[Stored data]
━━━━
(* ===== verification/MetaObjectNames.v ===== *)
(** * MetaObjectNames: the table of names

    What [refreshCache] puts in the table of names: the methods and the signals, by their
    texts. *)
From S2P Require Import Prelude SortedMap CString Bytes Signature Float32 SignatureConvert MetaMethod MetaObject.
From S2P Require Import MetaObjectCache MetaObjectLookup.
Open Scope Z_scope.

(** ** Definitions *)

(** A text that belongs to a member: a name and a signature. *)
Definition member_text (n : bytes) : Prop := exists a b, n = a ++ lit "::" ++ b.

Definition slot_entry (x : slot) : bytes * (Z * MetaObjectType) :=
  (MetaMethod_toString (snd x), (mm_uid (snd x), MetaObjectType_Method)).
Definition event_entry (e : Z * MetaSignal) : bytes * (Z * MetaObjectType) :=
  (MetaSignal_toString (snd e), (ms_uid (snd e), MetaObjectType_Signal)).

(** The entries of the table, from the methods and the signals. *)
Definition entries (l : list slot) (events : list (Z * MetaSignal)) : list (bytes * (Z * MetaObjectType)) :=
  map slot_entry l ++ map event_entry events.

Definition insert_entry (m : SignatureToIdx) (e : bytes * (Z * MetaObjectType)) : SignatureToIdx := <[fst e := snd e]> m.

(** No two members have the same text. *)
Definition distinct_texts (l : list slot) (events : list (Z * MetaSignal)) : Prop := NoDup (map fst (entries l events)).

(** ** The table *)

Lemma refreshed_entries ids l events : r_names (refreshed_all ids l events) = foldl insert_entry ∅ (entries l events).
Proof.
  unfold refreshed_all, entries. rewrite foldl_app.
  assert (forall acc, r_names (foldl (refresh_names ids) acc l) = foldl insert_entry (r_names acc) (map slot_entry l)) as Hl.
  { induction l as [|x l IH]; intros acc; [done|]. cbn [foldl map]. by rewrite IH. }
  assert (forall acc, r_names (foldl refresh_signal acc events) = foldl insert_entry (r_names acc) (map event_entry events)) as He.
  { induction events as [|e events IH]; intros acc; [done|]. cbn [foldl map]. by rewrite IH. }
  by rewrite He, Hl.
Qed.

Lemma insert_entries_lookup es m n v : NoDup (map fst es) ->
  foldl insert_entry m es !! n = Some v <-> (n, v) ∈ es \/ (n ∉ map fst es /\ m !! n = Some v).
Proof.
  revert m. induction es as [|[n' v'] es IH]; intros m Hd; cbn [foldl map fst].
  { split; [intros H; right; split; [apply not_elem_of_nil|done]|].
    intros [H|[_ H]]; [by apply elem_of_nil in H|done]. }
  apply NoDup_cons in Hd as [Hn Hd]. rewrite (IH _ Hd), elem_of_cons, not_elem_of_cons. unfold insert_entry. cbn [fst snd].
  destruct (decide (n = n')) as [->|Hne].
  - rewrite lookup_insert_eq. split; [intros [H|[_ [= ->]]]; auto|]. intros [[[= ->]|H]|[[H1 _] _]]; auto. done.
  - rewrite lookup_insert_ne by done. split; [intros [H|[H1 H2]]; auto|]. intros [[[= ??]|H]|[[_ H1] H2]]; auto; done.
Qed.

Lemma insert_entries_keys es m n v : foldl insert_entry m es !! n = Some v -> n ∈ map fst es \/ m !! n = Some v.
Proof.
  revert m. induction es as [|[n' v'] es IH]; intros m; cbn [foldl map fst]; [by right|].
  intros [H|H]%IH; [left; by right|]. unfold insert_entry in H. cbn in H. destruct (decide (n = n')) as [->|Hne]; [left; by left|].
  rewrite lookup_insert_ne in H by done. by right.
Qed.

Lemma entries_texts l events n : n ∈ map fst (entries l events) -> member_text n.
Proof.
  unfold entries. rewrite map_app, elem_of_app, !list_elem_of_fmap.
  intros [(e & -> & (x & -> & _)%list_elem_of_fmap)|(e & -> & (x & -> & _)%list_elem_of_fmap)]; cbn; by eexists _, _.
Qed.

Lemma refreshed_texts ids l events n v : r_names (refreshed_all ids l events) !! n = Some v -> member_text n.
Proof.
  rewrite refreshed_entries. intros [H|H]%insert_entries_keys; [by eapply entries_texts|by rewrite lookup_empty in H].
Qed.

Lemma refreshed_lookup ids l events n v : distinct_texts l events ->
  r_names (refreshed_all ids l events) !! n = Some v <-> (n, v) ∈ entries l events.
Proof.
  intros Hd. rewrite refreshed_entries, (insert_entries_lookup _ _ _ _ Hd). rewrite lookup_empty. naive_solver.
Qed.

(** ** Texts *)

Lemma member_text_colon n : member_text n -> find_char ":" n <> npos.
Proof. intros (a & b & ->). apply find_char_Some, elem_of_app. right. by left. Qed.

Lemma member_text_take s k : find_sub (lit "::") s = Some k -> ~ member_text (take k s).
Proof.
  intros H (a & b & E). destruct (find_sub_take _ _ _ H ltac:(done)) as (Hs & _ & Hk). rewrite E, <- !app_assoc in Hs.
  destruct (find_sub_le (lit "::") a (b ++ lit "::" ++ drop (k + length (lit "::")) s)) as (k' & E' & Hk'). rewrite <- Hs, H in E'.
  injection E' as ->. apply (f_equal length) in E. rewrite length_take, !length_app in E. cbn in E. lia.
Qed.

(** The name that [signatureSplit] gives is not the text of a member, unless it is the
    whole text. *)
Lemma signatureSplit_name s r n p : signatureSplit s = Ok (r, n, p) -> n = s \/ ~ member_text n.
Proof.
  unfold signatureSplit. destruct (find_sub (lit "::") s) as [k|] eqn:E; [|intros [= <- <- <-]; by left].
  intros H. right. cut (n = take k s); [intros ->; by apply member_text_take|].
  destruct (decide _); [done|]. destruct (Signature_new _) as [parent|]; [|done]. cbn in H.
  destruct (decide _); [done|]. destruct (children parent) as [|? [|? [|]]]; injection H as ???; congruence.
Qed.

(** * Finding the methods of a meta object

    The theorems about [findMethod] and the cache it uses, on one meta object. *)
Open Scope Z_scope.

(** The methods that have a name, the greatest identifier first. *)
Definition overloads (name : bytes) (l : list slot) : list MetaMethodPrivate := slot_data (rev (named name l)).

(** ** Lemmas *)

Lemma s32_small z : 0 <= z < 2 ^ 31 -> s32 z = z.
Proof. intros H. unfold s32, u32, wrap. rewrite Z.mod_small by lia. destruct (Z.ltb_spec z (2 ^ 31)); lia. Qed.

Lemma u32_small z : 0 <= z < 2 ^ 31 -> u32 z = z.
Proof. intros H. unfold u32, wrap. rewrite Z.mod_small; lia. Qed.

Lemma named_length n l : (length (rev (named n l)) <= length l)%nat.
Proof. rewrite length_rev. apply length_filter. Qed.

Lemma overloads_elem n l p : p ∈ overloads n l <-> exists x, x ∈ l /\ snd x = p /\ mm_name p = n.
Proof.
  unfold overloads, slot_data, named. rewrite list_elem_of_fmap. split.
  - intros (x & -> & Hx). apply list_elem_of_In, in_rev, list_elem_of_In, list_elem_of_filter in Hx. exists x. tauto.
  - intros (x & Hx & <- & Hn). exists x. split; [done|]. apply list_elem_of_In. rewrite <- in_rev. apply list_elem_of_In, list_elem_of_filter. done.
Qed.

Lemma cached_name_text s this o l n v : cached s this o l -> _objectNameToIdx o !! n = Some v -> member_text n.
Proof. intros [_ _ _ _ H]. rewrite H. apply refreshed_texts. Qed.

Lemma methodId_absent o n : (forall id, _objectNameToIdx o !! n <> Some (id, MetaObjectType_Method)) -> methodId o n = -1.
Proof.
  intros H. unfold methodId, idFromName. destruct (_objectNameToIdx o !! n) as [[id t]|] eqn:E; [|done].
  destruct (decide (t = MetaObjectType_Method)) as [->|]; [by destruct (H id)|done].
Qed.

Lemma methodId_bare s this o l n : cached s this o l -> ~ member_text n -> methodId o n = -1.
Proof. intros H Hn. apply methodId_absent. intros id E. by apply Hn, (cached_name_text _ _ _ _ _ _ H E). Qed.

Lemma methodId_method s this o l x : cached s this o l -> distinct_texts l (_events o) -> x ∈ l ->
  methodId o (MetaMethod_toString (snd x)) = mm_uid (snd x) /\ 0 <= mm_uid (snd x) < 2 ^ 31.
Proof.
  intros [_ _ [_ _ _ Hs] _ Hn] Hd Hx. rewrite (Forall_forall (A := slot)) in Hs. destruct (Hs x Hx) as (_ & Hu & Hk & _).
  unfold methodId, idFromName. rewrite Hn.
  assert (r_names (refreshed_all (_methods o) l (_events o)) !! MetaMethod_toString (snd x) = Some (mm_uid (snd x), MetaObjectType_Method)) as ->.
  { apply refreshed_lookup; [done|]. apply elem_of_app. left. apply list_elem_of_fmap. by exists x. }
  rewrite Hu. cbn [decide]. destruct (decide _) as [_|[]]; [|done]. by rewrite s32_small.
Qed.

Lemma methodId_no_method s this o l n : cached s this o l -> distinct_texts l (_events o) ->
  (forall x, x ∈ l -> MetaMethod_toString (snd x) <> n) -> methodId o n = -1.
Proof.
  intros [_ _ _ _ Hn] Hd H. apply methodId_absent. intros id. rewrite Hn, refreshed_lookup by done. unfold entries.
  rewrite elem_of_app, !list_elem_of_fmap. intros [(x & [= -> _] & Hx)|(e & [=] & _)]. by apply (H x Hx).
Qed.

(** [findMethod] on a clean cache does not refresh it. *)
Lemma clean_start {A} this o (k : ST A) s : _dirtyCache o = false ->
  ((if _dirtyCache o then refreshCache this else mret ()) ≫= fun _ => k) s = k s.
Proof. by intros ->. Qed.

Section finding.
Variable requireSameName : bool.

Lemma findMethod_bare s this o l name args fuel : cached s this o l -> find_char ":" name = npos ->
  scores_defined requireSameName (overloads name l) args -> (length l <= fuel)%nat ->
  exists r, findMethod requireSameName fuel this name args s = Return r s /\ finds requireSameName (overloads name l) args r.
Proof.
  intros Hc Hn Hs Hf. pose proof Hc as [Ho Hd Hw Hch _]. unfold findMethod.
  rewrite (bind_return _ _ _ _ _ (load_return objects _ _ _ Ho)), clean_start by done.
  rewrite (bind_return _ _ _ _ _ (load_return objects _ _ _ Ho)). rewrite (decide_False (P := _ <> _)) by (rewrite Hn; tauto).
  specialize (Hch name). pose proof (named_length name l) as Hl. unfold overloads in *.
  assert (methodId o name = -1) as Hid by (apply (methodId_bare _ _ _ _ _ Hc); intros Ht%member_text_colon; done).
  destruct (rev (named name l)) as [|x t] eqn:El.
  { cbn in Hch. rewrite Hch. eexists. split; [done|]. by apply finds_unknown. }
  pose proof Hch as (E & _). rewrite E. rewrite E in Hch.
  rewrite (bind_return _ _ _ _ _ (scan_chain _ _ (args_size args) _ None _ fuel Hch ltac:(lia))). unfold scanned.
  destruct (filter _ _) as [|p [|p' ps]] eqn:Ef.
  - eexists. split; [done|]. by apply finds_no_arity.
  - eexists. split; [done|]. by apply finds_arity.
  - cbn [negb]. rewrite (bind_return _ _ _ _ _ (resolve_chain _ _ _ _ _ _ _ _ fuel (-2) _ Ho Hid Hch ltac:(lia) Hs)).
    eexists. split; [done|]. apply decided_spec; [done|]. rewrite Ef. cbn. lia.
Qed.

Lemma findMethod_full s this o l name args fuel : cached s this o l -> distinct_texts l (_events o) -> find_char ":" name <> npos ->
  (forall x, x ∈ l -> MetaMethod_toString (snd x) = name ->
     findMethod requireSameName fuel this name args s = Return (mm_uid (snd x), true) s) /\
  ((forall x, x ∈ l -> MetaMethod_toString (snd x) <> name) ->
     findMethod requireSameName fuel this name args s =
     match signatureSplit name with Ok _ => Return (-1, true) s | Err e => Throw (InvalidSignatureText e) s end).
Proof.
  intros Hc Hd Hn. pose proof Hc as [Ho Hcl _ _ _]. unfold findMethod.
  rewrite (bind_return _ _ _ _ _ (load_return objects _ _ _ Ho)), clean_start by done.
  rewrite (bind_return _ _ _ _ _ (load_return objects _ _ _ Ho)). rewrite decide_True by done. split.
  - intros x Hx <-. destruct (methodId_method _ _ _ _ _ Hc Hd Hx) as [-> Hr].
    by destruct (Z.eqb_spec (mm_uid (snd x)) (-1)); [lia|].
  - intros Hx. pose proof (methodId_no_method _ _ _ _ _ Hc Hd Hx) as Hid. rewrite Hid. cbn [Z.eqb].
    destruct (signatureSplit name) as [[[r n] p]|e] eqn:E; [|done]. cbn. unfold of_result, mbind, ST_bind, mret, ST_ret.
    rewrite decide_False; [done|]. destruct (signatureSplit_name _ _ _ _ E) as [->|Hm]; [tauto|].
    rewrite (methodId_bare _ _ _ _ _ Hc Hm). tauto.
Qed.
End finding.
━━━━
Work instructions: The lines to extract from the data above begin with the line containing "(** * MetaObjectNames: the table of names" and end with the line containing "(MetaMethod_toString (snd x), (mm_uid". Extract them exactly, including both.

Reply to the exercise:
(** * MetaObjectNames: the table of names

    What [refreshCache] puts in the table of names: the methods and the signals, by their
    texts. *)
From S2P Require Import Prelude SortedMap CString Bytes Signature Float32 SignatureConvert MetaMethod MetaObject.
From S2P Require Import MetaObjectCache MetaObjectLookup.
Open Scope Z_scope.

(** ** Definitions *)

(** A text that belongs to a member: a name and a signature. *)
Definition member_text (n : bytes) : Prop := exists a b, n = a ++ lit "::" ++ b.

Definition slot_entry (x : slot) : bytes * (Z * MetaObjectType) :=
  (MetaMethod_toString (snd x), (mm_uid (snd x), MetaObjectType_Method)).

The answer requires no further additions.